Caso Marò, documenti indiani confermano innocenza fucilieri

di Stefania Arpaia

New Delhi – Un’informazione importante è emersa dalla documentazione indiana relativa al caso dei Marò che potrebbe scagionare i due fucilieri italiani.

Secondo quanto riferito dal Quotidiano Nazionale, tra i documenti c’è la relazione dell’autopsia dalla quale emerge che i proiettili che hanno ucciso i pescatori indiani sono diversi da quelli in dotazione ai Marò. Il referto autoptico infatti afferma dell’estrazione di un’ogiva dal corpo di una delle vittime, lunga 31 millimetri, con una circonferenza di 20 millimetri alla base e di 24 nella parte più larga. Proiettili completamente diversi da quelli dati in dotazione a Salvatore Girone e Massimiliano Latorre, che utilizzavano fucili mitragliatori Beretta AR 70/90 e Minimi.

Il documento è giunto dall’India presso il tribunale del Mare di Amburgo, e mostrerebbe una delle tante incongruenze del caso.
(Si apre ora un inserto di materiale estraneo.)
(* ===== verification/VariantInfos.v ===== *)
(** * The layout of data: what the constants of a tuple mean

    The plain description, one item after the other, and the constants of
    gvarianttypeinfo.c that find an item in one go. Then the info of every type. *)

From S2P Require Import Prelude VariantType VariantSpec VariantWalk VariantInfo.
Local Open Scope Z_scope.
Local Open Scope xpl_scope.

(** ** Alignment *)

(** One less than an alignment. *)
Definition is_mask (d : Z) : Prop := d = 0 \/ d = 1 \/ d = 3 \/ d = 7.
(** The next multiple of [d + 1]. *)
Definition up (d x : Z) : Z := x + (- x) mod (d + 1).

Lemma land_mask x d : is_mask d -> x & d = x mod (d + 1).
Proof.
  intros [->|[->|[->| ->]]]; [rewrite Z.land_0_r; symmetry; apply Z.mod_1_r|..].
  - exact (land_low x 1 ltac:(lia)).
  - exact (land_low x 2 ltac:(lia)).
  - exact (land_low x 3 ltac:(lia)).
Qed.

Ltac masks := repeat match goal with H : is_mask _ |- _ => destruct H as [->|[->|[->| ->]]] end.

Lemma mask_range d : is_mask d -> 0 <= d <= 7.
Proof. intros Hd. masks; lia. Qed.
Lemma up_bounds d x : is_mask d -> x <= up d x <= x + d.
Proof. intros Hd. unfold up. masks; zify_div. Qed.
Lemma up_aligned d x : is_mask d -> up d x mod (d + 1) = 0.
Proof. intros Hd. unfold up. masks; zify_div. Qed.
Lemma up_least d x y : is_mask d -> x <= y -> y mod (d + 1) = 0 -> up d x <= y.
Proof. intros Hd. unfold up. masks; cbn [Z.add]; intros; zify_div. Qed.
Lemma up_id d x : is_mask d -> x mod (d + 1) = 0 -> up d x = x.
Proof. intros Hd. unfold up. masks; cbn [Z.add Pos.add]; intros; zify_div. Qed.
Lemma up_mono d x y : is_mask d -> x <= y -> up d x <= up d y.
Proof. intros Hd Hxy. unfold up. masks; zify_div. Qed.
(** Alignments divide each other. *)
Lemma pad_step d n : is_mask d -> n mod (d + 1) <> 0 -> up d n = up d (n + 1).
Proof. intros Hd. unfold up. masks; cbn [Z.add Pos.add]; intros; zify_div. Qed.
Lemma mask_divides d e x : is_mask d -> is_mask e -> d <= e -> x mod (e + 1) = 0 -> x mod (d + 1) = 0.
Proof. intros Hd He. masks; cbn [Z.add Pos.add]; intros; try lia; zify_div. Qed.
Lemma up_below d b x c : is_mask d -> is_mask b -> d <= b -> up d (up b x + c) = up b x + up d c.
Proof.
  intros Hd Hb Hdb. pose proof (mask_divides d b (up b x) Hd Hb Hdb (up_aligned b x Hb)) as E. revert E.
  generalize (up b x) as y. intros y. unfold up. masks; cbn [Z.add Pos.add]; intros; zify_div.
Qed.
Lemma up_above d b x c : is_mask d -> is_mask b -> b < d -> up d (up b x + c) = up d (x + up b c).
Proof.
  intros Hd Hb Hbd. unfold up. masks; try lia; cbn [Z.add Pos.add]; zify_div.
Qed.

Lemma align_offset d x : is_mask d -> 0 <= x < 2 ^ 63 -> u64 (x + (u64 (- x) & d)) = up d x.
Proof.
  intros Hd Hx. rewrite land_mask by done. unfold wrap, up.
  assert (((- x) mod 2 ^ 64) mod (d + 1) = (- x) mod (d + 1)) as ->.
  { masks; cbn [Z.add Pos.add]; zify_div. }
  apply Z.mod_small. masks; cbn [Z.add Pos.add]; zify_div.
Qed.
Lemma tuple_align_ok d x : is_mask d -> 0 <= x < 2 ^ 63 -> tuple_align x d = up d x.
Proof. intros Hd Hx. unfold tuple_align. by apply align_offset. Qed.

(** ** The start of a member *)

Lemma round_down b y : is_mask b -> 0 <= y < 2 ^ 64 -> y & u64 (gint8 (lnot64 b)) = y / (b + 1) * (b + 1).
Proof.
  intros Hb Hy.
  assert (u64 (gint8 (lnot64 b)) = Z.land (Z.lnot b) (Z.ones 64)) as -> by (masks; done).
  rewrite Z.land_comm, <- Z.land_assoc, (Z.land_comm _ y), (Z.land_ones y), (Z.mod_small y), Z.land_comm, <- Z.ldiff_land by lia.
  assert (exists k, 0 <= k /\ b = Z.ones k /\ b + 1 = 2 ^ k) as (k & Hk & -> & ->).
  { masks; [exists 0|exists 1|exists 2|exists 3]; repeat split; lia. }
  rewrite Z.ldiff_ones_r, Z.shiftl_mul_pow2, Z.shiftr_div_pow2 by lia. done.
Qed.

Lemma or_low b y c : is_mask b -> 0 <= c <= b -> y * (b + 1) or c = y * (b + 1) + c.
Proof.
  intros Hb Hc. assert (exists k, 0 <= k /\ b + 1 = 2 ^ k) as (k & Hk & E).
  { masks; [exists 0|exists 1|exists 2|exists 3]; repeat split; lia. }
  rewrite E. apply lor_mul_add; lia.
Qed.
Il Quotidiano Nazionale infatti, sottolinea la presenza di testimonianze “fotocopia” presentate dai marinai presenti a bordo della nave al momento dell’uccisione dei pescatori.

“Le testimonianze – spiega il giornale – sono l’allegato numero 46 delle carte che l’India ha depositato ad Amburgo al Tribunale internazionale per il diritto del mare, e sono state raccolte il 30 luglio 2015. Il comandante del peschereccio Freddy Bosco, 34 anni, residente nello stato meridionale del Tamil Nadu, e il marinaio Kinserian, 47 anni, dichiarano “onestamente e con la massima integrità che alle 16,30 del 15 febbraio 2012 il natante “finì sotto il fuoco non provocato improvviso dei marinai Massimiliano Latorre e Salvatore Girone della Enrica Lexi’.

Entrambi, sbagliano nello stesso modo il nome della petroliera, la Enrica Lexie. Entrambi aggiungono che i “tiri malvagi” hanno provocato la “tragica morte dei cari amici e colleghi Valentine, alias Jelastin, e Ajesh Binke”. Uguali le dichiarazioni anche di Michael Adimai, il terzo pescatore del Saint Antony, il peschereccio indiano.

In più, “dalle carte depositate emerge anche l’ennesimo particolare incongruo. Il Gps del Saint Antony non fu consegnato da Bosco alla polizia appena arrivò in porto, ma otto giorni dopo, il 23 febbraio, assieme a un computer malridotto. Insomma, volendo, ci fu tutto il tempo per manomettere i dati registrati dall’apparecchio”.

Una nuova speranza per gli italiani che potrebbero finalmente essere, dopo anni, scagionati.